Cardo de outras areias
O cardo-marítimo, de seu nome científico Eryngium maritimum, é uma planta moderadamente espinhosa que consegue ser tão azul como o mar que lhe está próximo. Chamamos-lhe cardo por causa dos espinhos (um aviso aos veraneantes para estenderem as toalhas noutro lugar), mas, ao contrário da maioria das plantas que conhecemos por esse nome, não pertence à família das asteráceas (ou "malmequeres"). Se não fosse já tarde para mudar a língua, seria melhor deixarmos de lhe chamar cardo — como possível alternativa, sugerimos azulino-das-areias. Os cardos reconhecidos como tal deveriam todos pertencer à família correcta; e então o legítimo cardo-marítimo ou cardo-das-areias seria aquele com que ilustramos esta conversa. Teria contudo o óbice de, em Portugal, surgir apenas nos areais costeiros e pinhais litorais do centro e do sul, e de ser, em geral, bastante mais raro do que o azulino, que preenche toda a costa portuguesa de Caminha a Vila Real de Santo António.
O Carduus meonanthus, planta bienal que pode ultrapassar um metro de altura, foi descrita originalmente em 1825 por Hoffmannsegg & Link no tomo II da pioneira Flore Portugaise (disponível aqui), a partir de exemplares colhidos pelos autores nos arredores de Lisboa e de Setúbal. O epíteto meonanthus significa "flores menores", entendendo-se que a maioria das espécies do género Carduus terá capítulos florais mais avantajados. Não é esse porém o caso do Carduus tenuiflorus, um cardo ruderal que é abundante de norte a sul do país. Tenuiflorus tem um sentido quase análogo ao de meonanthus: significa "flores estreitas". De tenuiflorus para meonanthus passamos do latim para o grego, mas os dois epítetos situam-se no mesmo campo semântico. A coincidência terá sido propositada, pois, como se pode verificar por estas fotos, os dois cardos (C. meonanthus e C. tenuiflorus) são muito semelhantes, tanto no porte geral como no tamanho e disposição dos capítulos. A diferença mais notória é que as folhas do C. meonanthus são bastante mais estreitas do que as do C. tenuiflorus, e têm um número maior de dentes ou espinhos; há também diferenças na forma dos capítulos e das brácteas involucrais.

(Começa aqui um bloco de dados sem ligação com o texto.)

(* ===== verification/Devices.v ===== *)
(** The machine's devices as the kernel drives them through I/O ports: the
    8259A interrupt controllers (src/kern/picirq.c), the NVRAM
    (src/kern/kclock.c) and the console (src/kern/console.c): serial port,
    parallel port, CGA display, keyboard and the input ring buffer.

    Bytes the devices will deliver are part of the state; every [outb] is
    logged.  The bounded polling loops before a serial or parallel write only
    delay it and are not modelled. *)

From S2P Require Import Prelude Machine Mmu Cstring.

(** ** State *)

Record io := {
  outs : list (Z * Z);          (* port, value; newest first *)
  nvram : Z -> Z;               (* the RTC's registers *)
  irq_mask : Z;                 (* irq_mask_8259A *)
  didinit : bool;
  com1_present : bool;
  com1_rx : list Z;             (* bytes waiting in the serial port *)
  serial_exists : bool;
  kbd_rx : list Z;              (* scan codes waiting in the keyboard controller *)
  shift : Z;                    (* static of kbd_proc_data *)
  cursor : Z;                   (* the 6845's cursor location at boot *)
  has_cga : bool;               (* the CGA buffer holds what is written to it *)
  addr_6845 : Z;
  crt_buf : list Z;             (* the CRT_SIZE cells of the screen *)
  crt_pos : Z;
  cbuf : list Z;                (* cons.buf, CONSBUFSIZE bytes *)
  rpos : Z;
  wpos : Z;
  printed : list Z }.           (* characters given to cons_putc, newest first *)

Definition set_outs v (d : io) : io :=
  {| outs := v; nvram := nvram d; irq_mask := irq_mask d; didinit := didinit d;
     com1_present := com1_present d; com1_rx := com1_rx d; serial_exists := serial_exists d;
     kbd_rx := kbd_rx d; shift := shift d; cursor := cursor d; has_cga := has_cga d;
     addr_6845 := addr_6845 d; crt_buf := crt_buf d; crt_pos := crt_pos d; cbuf := cbuf d;
     rpos := rpos d; wpos := wpos d; printed := printed d |}.
Definition set_irq_mask v (d : io) : io :=
  {| outs := outs d; nvram := nvram d; irq_mask := v; didinit := didinit d;
     com1_present := com1_present d; com1_rx := com1_rx d; serial_exists := serial_exists d;
     kbd_rx := kbd_rx d; shift := shift d; cursor := cursor d; has_cga := has_cga d;
     addr_6845 := addr_6845 d; crt_buf := crt_buf d; crt_pos := crt_pos d; cbuf := cbuf d;
     rpos := rpos d; wpos := wpos d; printed := printed d |}.
Definition set_didinit v (d : io) : io :=
  {| outs := outs d; nvram := nvram d; irq_mask := irq_mask d; didinit := v;
     com1_present := com1_present d; com1_rx := com1_rx d; serial_exists := serial_exists d;
     kbd_rx := kbd_rx d; shift := shift d; cursor := cursor d; has_cga := has_cga d;
     addr_6845 := addr_6845 d; crt_buf := crt_buf d; crt_pos := crt_pos d; cbuf := cbuf d;
     rpos := rpos d; wpos := wpos d; printed := printed d |}.
Definition set_com1_rx v (d : io) : io :=
  {| outs := outs d; nvram := nvram d; irq_mask := irq_mask d; didinit := didinit d;
     com1_present := com1_present d; com1_rx := v; serial_exists := serial_exists d;
     kbd_rx := kbd_rx d; shift := shift d; cursor := cursor d; has_cga := has_cga d;
     addr_6845 := addr_6845 d; crt_buf := crt_buf d; crt_pos := crt_pos d; cbuf := cbuf d;
     rpos := rpos d; wpos := wpos d; printed := printed d |}.
Definition set_serial_exists v (d : io) : io :=
  {| outs := outs d; nvram := nvram d; irq_mask := irq_mask d; didinit := didinit d;
     com1_present := com1_present d; com1_rx := com1_rx d; serial_exists := v; kbd_rx := kbd_rx d;
     shift := shift d; cursor := cursor d; has_cga := has_cga d; addr_6845 := addr_6845 d;
     crt_buf := crt_buf d; crt_pos := crt_pos d; cbuf := cbuf d; rpos := rpos d; wpos := wpos d;
     printed := printed d |}.
Definition set_kbd_rx v (d : io) : io :=
  {| outs := outs d; nvram := nvram d; irq_mask := irq_mask d; didinit := didinit d;
     com1_present := com1_present d; com1_rx := com1_rx d; serial_exists := serial_exists d;
     kbd_rx := v; shift := shift d; cursor := cursor d; has_cga := has_cga d;
     addr_6845 := addr_6845 d; crt_buf := crt_buf d; crt_pos := crt_pos d; cbuf := cbuf d;
     rpos := rpos d; wpos := wpos d; printed := printed d |}.
Definition set_shift v (d : io) : io :=
  {| outs := outs d; nvram := nvram d; irq_mask := irq_mask d; didinit := didinit d;
     com1_present := com1_present d; com1_rx := com1_rx d; serial_exists := serial_exists d;
     kbd_rx := kbd_rx d; shift := v; cursor := cursor d; has_cga := has_cga d;
     addr_6845 := addr_6845 d; crt_buf := crt_buf d; crt_pos := crt_pos d; cbuf := cbuf d;
     rpos := rpos d; wpos := wpos d; printed := printed d |}.
Definition set_addr_6845 v (d : io) : io :=
  {| outs := outs d; nvram := nvram d; irq_mask := irq_mask d; didinit := didinit d;
     com1_present := com1_present d; com1_rx := com1_rx d; serial_exists := serial_exists d;
     kbd_rx := kbd_rx d; shift := shift d; cursor := cursor d; has_cga := has_cga d;
     addr_6845 := v; crt_buf := crt_buf d; crt_pos := crt_pos d; cbuf := cbuf d; rpos := rpos d;
     wpos := wpos d; printed := printed d |}.
Definition set_crt_buf v (d : io) : io :=
  {| outs := outs d; nvram := nvram d; irq_mask := irq_mask d; didinit := didinit d;
     com1_present := com1_present d; com1_rx := com1_rx d; serial_exists := serial_exists d;
     kbd_rx := kbd_rx d; shift := shift d; cursor := cursor d; has_cga := has_cga d;
     addr_6845 := addr_6845 d; crt_buf := v; crt_pos := crt_pos d; cbuf := cbuf d; rpos := rpos d;
     wpos := wpos d; printed := printed d |}.
Definition set_crt_pos v (d : io) : io :=
  {| outs := outs d; nvram := nvram d; irq_mask := irq_mask d; didinit := didinit d;
     com1_present := com1_present d; com1_rx := com1_rx d; serial_exists := serial_exists d;
     kbd_rx := kbd_rx d; shift := shift d; cursor := cursor d; has_cga := has_cga d;
     addr_6845 := addr_6845 d; crt_buf := crt_buf d; crt_pos := v; cbuf := cbuf d; rpos := rpos d;
     wpos := wpos d; printed := printed d |}.
Definition set_cbuf v (d : io) : io :=
  {| outs := outs d; nvram := nvram d; irq_mask := irq_mask d; didinit := didinit d;
     com1_present := com1_present d; com1_rx := com1_rx d; serial_exists := serial_exists d;
     kbd_rx := kbd_rx d; shift := shift d; cursor := cursor d; has_cga := has_cga d;
     addr_6845 := addr_6845 d; crt_buf := crt_buf d; crt_pos := crt_pos d; cbuf := v;
     rpos := rpos d; wpos := wpos d; printed := printed d |}.
Definition set_rpos v (d : io) : io :=
  {| outs := outs d; nvram := nvram d; irq_mask := irq_mask d; didinit := didinit d;
     com1_present := com1_present d; com1_rx := com1_rx d; serial_exists := serial_exists d;
     kbd_rx := kbd_rx d; shift := shift d; cursor := cursor d; has_cga := has_cga d;
     addr_6845 := addr_6845 d; crt_buf := crt_buf d; crt_pos := crt_pos d; cbuf := cbuf d;
     rpos := v; wpos := wpos d; printed := printed d |}.
Definition set_wpos v (d : io) : io :=
  {| outs := outs d; nvram := nvram d; irq_mask := irq_mask d; didinit := didinit d;
     com1_present := com1_present d; com1_rx := com1_rx d; serial_exists := serial_exists d;
     kbd_rx := kbd_rx d; shift := shift d; cursor := cursor d; has_cga := has_cga d;
     addr_6845 := addr_6845 d; crt_buf := crt_buf d; crt_pos := crt_pos d; cbuf := cbuf d;
     rpos := rpos d; wpos := v; printed := printed d |}.
Definition set_printed v (d : io) : io :=
  {| outs := outs d; nvram := nvram d; irq_mask := irq_mask d; didinit := didinit d;
     com1_present := com1_present d; com1_rx := com1_rx d; serial_exists := serial_exists d;
     kbd_rx := kbd_rx d; shift := shift d; cursor := cursor d; has_cga := has_cga d;
     addr_6845 := addr_6845 d; crt_buf := crt_buf d; crt_pos := crt_pos d; cbuf := cbuf d;
     rpos := rpos d; wpos := wpos d; printed := v |}.

Definition bytes (s : string) : list Z := bytes_of_string s.

Definition outb (port v : Z) (d : io) : io := set_outs ((port, u8 v) :: outs d) d.

(** ** src/kern/kclock.c *)

Definition IO_RTC : Z := 0x70.
Definition mc146818_read (reg : Z) (d : io) : Z * io := (u8 (nvram d reg), outb IO_RTC reg d).
Definition mc146818_write (reg datum : Z) (d : io) : io := outb (IO_RTC + 1) datum (outb IO_RTC reg d).

(** ** src/kern/picirq.c *)

Definition IO_PIC1 : Z := 0x20.
Definition IO_PIC2 : Z := 0xA0.
Definition IRQ_SLAVE : Z := 2.
Definition IRQ_OFFSET : Z := 32.

(** The mask's value before any call. *)
Definition irq_mask_init : Z := Z.land 0xFFFF (Z.lnot (Z.shiftl 1 IRQ_SLAVE)).

(** ** Serial port *)

Definition COM1 : Z := 0x3F8.
Definition COM_TX : Z := 0.
Definition COM_DLL : Z := 0.
Definition COM_DLM : Z := 1.
Definition COM_IER : Z := 1.
Definition COM_IER_RDI : Z := 0x01.
Definition COM_FCR : Z := 2.
Definition COM_LCR : Z := 3.
Definition COM_LCR_DLAB : Z := 0x80.
Definition COM_LCR_WLEN8 : Z := 0x03.
Definition COM_MCR : Z := 4.

(** The next received byte, -1 when none is waiting. *)
Definition serial_proc_data (d : io) : Z * io :=
  match com1_rx d with
  | [] => (-1, d)
  | b :: l => (u8 b, set_com1_rx l d)
  end.

Definition serial_putc (c : Z) (d : io) : io := outb (COM1 + COM_TX) c d.

(** The last [inb] discards a byte that is waiting. *)
Definition serial_init (d : io) : io :=
  let d := outb (COM1 + COM_FCR) 0 d in
  let d := outb (COM1 + COM_LCR) COM_LCR_DLAB d in
  let d := outb (COM1 + COM_DLL) (115200 / 9600) d in
  let d := outb (COM1 + COM_DLM) 0 d in
  let d := outb (COM1 + COM_LCR) (Z.land COM_LCR_WLEN8 (Z.lnot COM_LCR_DLAB)) d in
  let d := outb (COM1 + COM_MCR) 0 d in
  let d := outb (COM1 + COM_IER) COM_IER_RDI d in
  let d := set_serial_exists (com1_present d) d in
  set_com1_rx (tail (com1_rx d)) d.

(** ** Parallel port *)

Definition lpt_putc (c : Z) (d : io) : io :=
  outb (0x378 + 2) 0x08 (outb (0x378 + 2) (Z.lor (Z.lor 0x08 0x04) 0x01) (outb (0x378 + 0) c d)).

(** ** CGA display *)

Definition MONO_BASE : Z := 0x3B4.
Definition CGA_BASE : Z := 0x3D4.
Definition CRT_ROWS : Z := 25.
Definition CRT_COLS : Z := 80.
Definition CRT_SIZE : Z := CRT_ROWS * CRT_COLS.

Definition cga_init (d : io) : io :=
  let d := set_addr_6845 (if has_cga d then CGA_BASE else MONO_BASE) d in
  let d := outb (addr_6845 d) 15 (outb (addr_6845 d) 14 d) in
  set_crt_pos (u16 (cursor d)) d.

(** [crt_buf[i] = v]; a cell outside the screen is not kept. *)
Definition crt_put (i v : Z) (d : io) : io := set_crt_buf (<[Z.to_nat i := u16 v]> (crt_buf d)) d.

Definition blank : Z := Z.lor 0x0700 32.

(** The scroll when the position has left the screen: the rows move up by one
    and the last one is cleared. *)
Definition scroll (d : io) : io :=
  if CRT_SIZE <=? crt_pos d then
    let rows := drop (Z.to_nat CRT_COLS) (crt_buf d) in
    set_crt_pos (u16 (crt_pos d - CRT_COLS))
      (set_crt_buf (take (Z.to_nat (CRT_SIZE - CRT_COLS)) rows ++ repeat blank (Z.to_nat CRT_COLS)) d)
  else d.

Nesta altura há-de o leitor resmungar que só por pedantismo não assinalámos ainda uma distinção óbvia: o nosso Carduus meonanthus tem flores brancas, enquanto que o C. tenuiflorus as tem cor-de-rosa. Por muito que nos custe admitir, o critério da cor das flores, tão simples de usar por um leigo (e tantas vezes desdenhado por especialistas habituados a lidar com as plantas secas de herbário, que há muito perderam a cor) não tem, neste caso, qualquer significado. É que o Carduus meonanthus costuma dar flores cor-de-rosa, e só muito raramente dará flores brancas. Nada impede que a mesma variação ocorra, com igual parcimónia, no C. tenuiflorus e nas demais espécies do género Carduus.
Na verdade, só encontrámos dois ou três núcleos de Carduus meonanthus, algures no Pinhal do Rei, a meia dúzia de quilómetros de São Pedro de Moel. Todas as plantas tinham flores brancas. Por não frequentarmos as praias do sul, não voltámos a encontrar o Carduus meonanthus, e por isso nunca o vimos com flores da cor normal. Mas as brancas parecem-nos mais bonitas.